*** Begin section ***

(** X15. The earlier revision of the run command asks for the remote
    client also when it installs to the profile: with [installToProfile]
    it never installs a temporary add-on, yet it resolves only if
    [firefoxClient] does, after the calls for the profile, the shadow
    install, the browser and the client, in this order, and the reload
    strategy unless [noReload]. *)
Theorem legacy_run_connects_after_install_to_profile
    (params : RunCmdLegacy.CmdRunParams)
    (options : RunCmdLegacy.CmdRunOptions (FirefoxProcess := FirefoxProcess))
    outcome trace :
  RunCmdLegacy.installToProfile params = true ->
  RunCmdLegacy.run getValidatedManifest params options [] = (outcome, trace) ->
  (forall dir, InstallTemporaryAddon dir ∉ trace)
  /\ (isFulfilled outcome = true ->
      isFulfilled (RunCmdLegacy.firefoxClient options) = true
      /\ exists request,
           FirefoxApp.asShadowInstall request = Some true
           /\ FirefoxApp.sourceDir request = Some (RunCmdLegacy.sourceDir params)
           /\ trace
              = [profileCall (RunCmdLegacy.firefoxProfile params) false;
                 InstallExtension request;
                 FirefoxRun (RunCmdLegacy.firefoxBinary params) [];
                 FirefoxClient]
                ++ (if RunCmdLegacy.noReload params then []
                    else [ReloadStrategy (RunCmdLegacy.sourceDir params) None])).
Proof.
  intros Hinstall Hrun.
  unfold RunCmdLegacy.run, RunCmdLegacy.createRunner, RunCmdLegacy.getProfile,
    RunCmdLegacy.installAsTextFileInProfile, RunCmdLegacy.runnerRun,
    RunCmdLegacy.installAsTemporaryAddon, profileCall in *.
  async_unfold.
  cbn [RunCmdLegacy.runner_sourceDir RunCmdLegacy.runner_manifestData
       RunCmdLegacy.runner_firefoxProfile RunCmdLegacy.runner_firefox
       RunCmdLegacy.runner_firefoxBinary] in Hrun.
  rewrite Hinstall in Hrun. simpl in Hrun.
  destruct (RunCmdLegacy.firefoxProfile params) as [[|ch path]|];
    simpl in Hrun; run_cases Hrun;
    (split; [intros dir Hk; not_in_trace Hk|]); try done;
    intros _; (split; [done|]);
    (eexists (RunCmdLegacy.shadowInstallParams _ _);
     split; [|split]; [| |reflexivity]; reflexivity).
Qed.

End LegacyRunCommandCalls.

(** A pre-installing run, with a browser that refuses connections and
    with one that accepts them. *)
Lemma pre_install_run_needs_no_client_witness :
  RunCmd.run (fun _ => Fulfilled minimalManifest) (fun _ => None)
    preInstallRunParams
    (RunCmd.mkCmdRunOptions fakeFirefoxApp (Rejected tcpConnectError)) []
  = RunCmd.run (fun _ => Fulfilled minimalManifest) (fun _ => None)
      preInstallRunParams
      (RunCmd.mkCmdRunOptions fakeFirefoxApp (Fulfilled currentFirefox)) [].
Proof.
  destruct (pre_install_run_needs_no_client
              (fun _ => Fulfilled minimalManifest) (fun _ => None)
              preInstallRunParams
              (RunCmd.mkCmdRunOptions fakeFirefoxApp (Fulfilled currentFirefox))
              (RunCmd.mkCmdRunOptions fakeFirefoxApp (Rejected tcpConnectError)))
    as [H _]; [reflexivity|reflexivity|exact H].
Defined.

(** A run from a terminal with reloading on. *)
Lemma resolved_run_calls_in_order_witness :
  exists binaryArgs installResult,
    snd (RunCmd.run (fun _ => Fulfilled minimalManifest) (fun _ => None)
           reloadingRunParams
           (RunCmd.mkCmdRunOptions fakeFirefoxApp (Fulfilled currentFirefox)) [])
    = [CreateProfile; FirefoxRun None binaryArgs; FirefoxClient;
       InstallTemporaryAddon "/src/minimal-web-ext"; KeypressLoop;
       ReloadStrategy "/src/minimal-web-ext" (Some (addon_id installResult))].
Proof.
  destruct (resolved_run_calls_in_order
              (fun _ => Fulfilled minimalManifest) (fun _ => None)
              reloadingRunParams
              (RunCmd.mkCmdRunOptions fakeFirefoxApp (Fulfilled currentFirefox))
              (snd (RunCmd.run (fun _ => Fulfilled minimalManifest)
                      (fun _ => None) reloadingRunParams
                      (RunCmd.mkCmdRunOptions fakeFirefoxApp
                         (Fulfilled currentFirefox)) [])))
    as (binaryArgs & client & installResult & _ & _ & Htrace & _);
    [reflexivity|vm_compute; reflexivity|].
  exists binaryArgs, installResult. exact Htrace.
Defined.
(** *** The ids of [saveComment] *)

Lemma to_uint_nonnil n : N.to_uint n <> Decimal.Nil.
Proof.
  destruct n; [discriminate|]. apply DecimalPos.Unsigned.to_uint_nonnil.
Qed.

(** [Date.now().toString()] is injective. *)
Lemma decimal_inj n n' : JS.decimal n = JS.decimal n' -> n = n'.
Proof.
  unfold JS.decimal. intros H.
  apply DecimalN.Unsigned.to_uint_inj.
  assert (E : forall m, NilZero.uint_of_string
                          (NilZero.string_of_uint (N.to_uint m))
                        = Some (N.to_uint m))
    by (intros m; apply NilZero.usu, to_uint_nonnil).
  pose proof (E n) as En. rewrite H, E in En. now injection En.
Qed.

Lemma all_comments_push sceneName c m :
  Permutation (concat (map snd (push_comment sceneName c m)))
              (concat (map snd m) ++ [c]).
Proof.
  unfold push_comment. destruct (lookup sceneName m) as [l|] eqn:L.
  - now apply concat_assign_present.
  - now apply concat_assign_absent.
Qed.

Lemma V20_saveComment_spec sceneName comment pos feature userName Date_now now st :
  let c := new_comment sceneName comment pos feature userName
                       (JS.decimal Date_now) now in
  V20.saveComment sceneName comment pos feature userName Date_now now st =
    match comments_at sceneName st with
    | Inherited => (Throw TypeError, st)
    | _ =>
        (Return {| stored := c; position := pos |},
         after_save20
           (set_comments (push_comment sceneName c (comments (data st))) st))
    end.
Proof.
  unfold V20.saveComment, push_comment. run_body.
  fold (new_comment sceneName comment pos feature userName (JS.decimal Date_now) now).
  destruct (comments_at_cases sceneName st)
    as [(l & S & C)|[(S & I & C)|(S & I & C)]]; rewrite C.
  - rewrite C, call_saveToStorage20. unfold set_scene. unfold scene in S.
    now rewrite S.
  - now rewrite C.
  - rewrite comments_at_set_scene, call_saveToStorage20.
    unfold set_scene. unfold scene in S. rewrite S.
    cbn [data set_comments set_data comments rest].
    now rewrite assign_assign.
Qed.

*** End section ***
*** Begin section ***

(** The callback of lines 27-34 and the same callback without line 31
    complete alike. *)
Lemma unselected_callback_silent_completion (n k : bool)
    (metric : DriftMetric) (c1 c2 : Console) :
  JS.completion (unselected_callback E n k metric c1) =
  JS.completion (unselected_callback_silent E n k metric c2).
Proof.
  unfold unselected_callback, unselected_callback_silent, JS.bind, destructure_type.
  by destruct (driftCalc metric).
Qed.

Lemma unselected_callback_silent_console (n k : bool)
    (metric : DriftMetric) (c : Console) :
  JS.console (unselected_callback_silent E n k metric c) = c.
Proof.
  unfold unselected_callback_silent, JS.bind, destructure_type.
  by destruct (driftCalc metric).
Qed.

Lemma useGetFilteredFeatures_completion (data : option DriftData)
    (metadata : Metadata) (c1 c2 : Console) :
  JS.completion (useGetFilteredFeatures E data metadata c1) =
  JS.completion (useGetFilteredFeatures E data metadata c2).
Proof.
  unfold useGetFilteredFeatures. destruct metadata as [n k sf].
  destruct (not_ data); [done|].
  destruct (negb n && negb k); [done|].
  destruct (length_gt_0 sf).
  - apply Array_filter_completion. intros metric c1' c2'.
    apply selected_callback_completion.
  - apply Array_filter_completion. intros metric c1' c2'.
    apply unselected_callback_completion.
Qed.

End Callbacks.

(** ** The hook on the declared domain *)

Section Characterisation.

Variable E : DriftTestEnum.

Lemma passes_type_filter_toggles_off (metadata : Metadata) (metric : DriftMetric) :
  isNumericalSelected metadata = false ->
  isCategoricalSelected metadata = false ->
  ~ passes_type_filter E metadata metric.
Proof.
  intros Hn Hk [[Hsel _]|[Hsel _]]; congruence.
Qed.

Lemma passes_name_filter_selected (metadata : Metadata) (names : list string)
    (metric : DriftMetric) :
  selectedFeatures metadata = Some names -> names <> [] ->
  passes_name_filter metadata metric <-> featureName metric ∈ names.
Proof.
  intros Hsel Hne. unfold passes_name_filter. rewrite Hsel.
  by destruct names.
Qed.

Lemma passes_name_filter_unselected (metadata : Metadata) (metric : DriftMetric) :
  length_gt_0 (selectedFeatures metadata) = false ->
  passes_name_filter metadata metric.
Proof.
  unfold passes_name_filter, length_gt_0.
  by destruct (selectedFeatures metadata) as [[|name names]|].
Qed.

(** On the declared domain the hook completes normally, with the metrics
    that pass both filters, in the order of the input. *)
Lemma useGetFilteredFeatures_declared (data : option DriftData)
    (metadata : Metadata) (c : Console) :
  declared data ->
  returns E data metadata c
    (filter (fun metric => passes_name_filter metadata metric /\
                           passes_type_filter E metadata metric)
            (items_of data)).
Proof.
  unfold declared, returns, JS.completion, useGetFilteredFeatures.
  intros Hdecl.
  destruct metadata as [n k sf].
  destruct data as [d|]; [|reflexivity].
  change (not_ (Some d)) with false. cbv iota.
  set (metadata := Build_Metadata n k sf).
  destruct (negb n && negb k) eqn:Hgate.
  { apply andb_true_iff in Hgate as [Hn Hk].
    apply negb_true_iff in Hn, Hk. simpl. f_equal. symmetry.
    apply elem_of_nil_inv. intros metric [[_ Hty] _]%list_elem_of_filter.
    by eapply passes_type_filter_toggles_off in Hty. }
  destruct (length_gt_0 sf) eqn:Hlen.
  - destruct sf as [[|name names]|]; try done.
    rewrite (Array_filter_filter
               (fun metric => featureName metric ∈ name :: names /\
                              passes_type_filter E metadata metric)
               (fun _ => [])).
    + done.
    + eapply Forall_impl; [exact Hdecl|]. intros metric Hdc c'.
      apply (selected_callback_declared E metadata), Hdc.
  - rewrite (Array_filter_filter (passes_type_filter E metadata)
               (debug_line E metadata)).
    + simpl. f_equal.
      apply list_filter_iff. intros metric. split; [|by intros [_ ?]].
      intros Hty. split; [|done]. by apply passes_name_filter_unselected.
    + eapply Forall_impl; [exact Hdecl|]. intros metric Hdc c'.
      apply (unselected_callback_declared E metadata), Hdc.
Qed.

*** End section ***
*** Begin section ***

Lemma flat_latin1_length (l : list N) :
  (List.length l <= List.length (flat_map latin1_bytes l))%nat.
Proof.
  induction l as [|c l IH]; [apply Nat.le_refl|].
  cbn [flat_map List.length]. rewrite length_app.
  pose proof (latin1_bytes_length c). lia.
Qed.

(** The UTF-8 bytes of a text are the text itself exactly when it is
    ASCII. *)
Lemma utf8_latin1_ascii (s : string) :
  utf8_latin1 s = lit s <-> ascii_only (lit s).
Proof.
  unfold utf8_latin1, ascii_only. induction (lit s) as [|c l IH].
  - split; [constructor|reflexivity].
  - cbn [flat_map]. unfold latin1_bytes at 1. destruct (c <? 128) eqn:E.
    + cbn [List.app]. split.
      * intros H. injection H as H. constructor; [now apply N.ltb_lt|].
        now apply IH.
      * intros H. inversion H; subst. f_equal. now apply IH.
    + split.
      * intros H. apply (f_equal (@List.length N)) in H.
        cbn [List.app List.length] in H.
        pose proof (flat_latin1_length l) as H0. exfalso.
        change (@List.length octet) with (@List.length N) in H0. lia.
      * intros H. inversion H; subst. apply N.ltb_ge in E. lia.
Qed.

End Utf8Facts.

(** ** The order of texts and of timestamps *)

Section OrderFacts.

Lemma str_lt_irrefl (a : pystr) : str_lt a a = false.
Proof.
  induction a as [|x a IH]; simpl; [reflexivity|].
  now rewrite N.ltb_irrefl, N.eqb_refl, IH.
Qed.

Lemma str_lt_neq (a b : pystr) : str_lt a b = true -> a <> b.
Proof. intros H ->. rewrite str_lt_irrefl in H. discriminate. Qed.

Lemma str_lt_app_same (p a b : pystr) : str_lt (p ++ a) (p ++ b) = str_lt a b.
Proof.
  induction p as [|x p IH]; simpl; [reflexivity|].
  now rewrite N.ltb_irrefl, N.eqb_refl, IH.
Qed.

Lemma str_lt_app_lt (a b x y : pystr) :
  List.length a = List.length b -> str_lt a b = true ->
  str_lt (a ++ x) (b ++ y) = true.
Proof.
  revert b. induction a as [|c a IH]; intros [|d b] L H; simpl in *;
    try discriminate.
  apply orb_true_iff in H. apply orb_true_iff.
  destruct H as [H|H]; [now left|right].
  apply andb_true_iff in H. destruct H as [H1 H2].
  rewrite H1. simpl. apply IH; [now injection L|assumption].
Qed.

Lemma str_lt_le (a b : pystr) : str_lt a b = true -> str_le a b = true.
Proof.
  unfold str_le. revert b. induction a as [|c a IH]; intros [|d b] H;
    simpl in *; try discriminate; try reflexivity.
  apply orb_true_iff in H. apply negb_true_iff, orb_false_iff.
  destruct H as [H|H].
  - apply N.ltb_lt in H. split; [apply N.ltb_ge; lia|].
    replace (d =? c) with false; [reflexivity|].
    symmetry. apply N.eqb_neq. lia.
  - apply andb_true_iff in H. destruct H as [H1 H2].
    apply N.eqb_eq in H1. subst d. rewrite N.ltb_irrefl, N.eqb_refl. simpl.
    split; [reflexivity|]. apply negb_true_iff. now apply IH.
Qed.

*** End section ***

The task
Some lines above hold the word "mkCmdRunOptions". Copy all of them.

Exercise result
    (RunCmd.mkCmdRunOptions fakeFirefoxApp (Rejected tcpConnectError)) []
      (RunCmd.mkCmdRunOptions fakeFirefoxApp (Fulfilled currentFirefox)) [].
              (RunCmd.mkCmdRunOptions fakeFirefoxApp (Fulfilled currentFirefox))
              (RunCmd.mkCmdRunOptions fakeFirefoxApp (Rejected tcpConnectError)))
           (RunCmd.mkCmdRunOptions fakeFirefoxApp (Fulfilled currentFirefox)) [])
              (RunCmd.mkCmdRunOptions fakeFirefoxApp (Fulfilled currentFirefox))
                      (RunCmd.mkCmdRunOptions fakeFirefoxApp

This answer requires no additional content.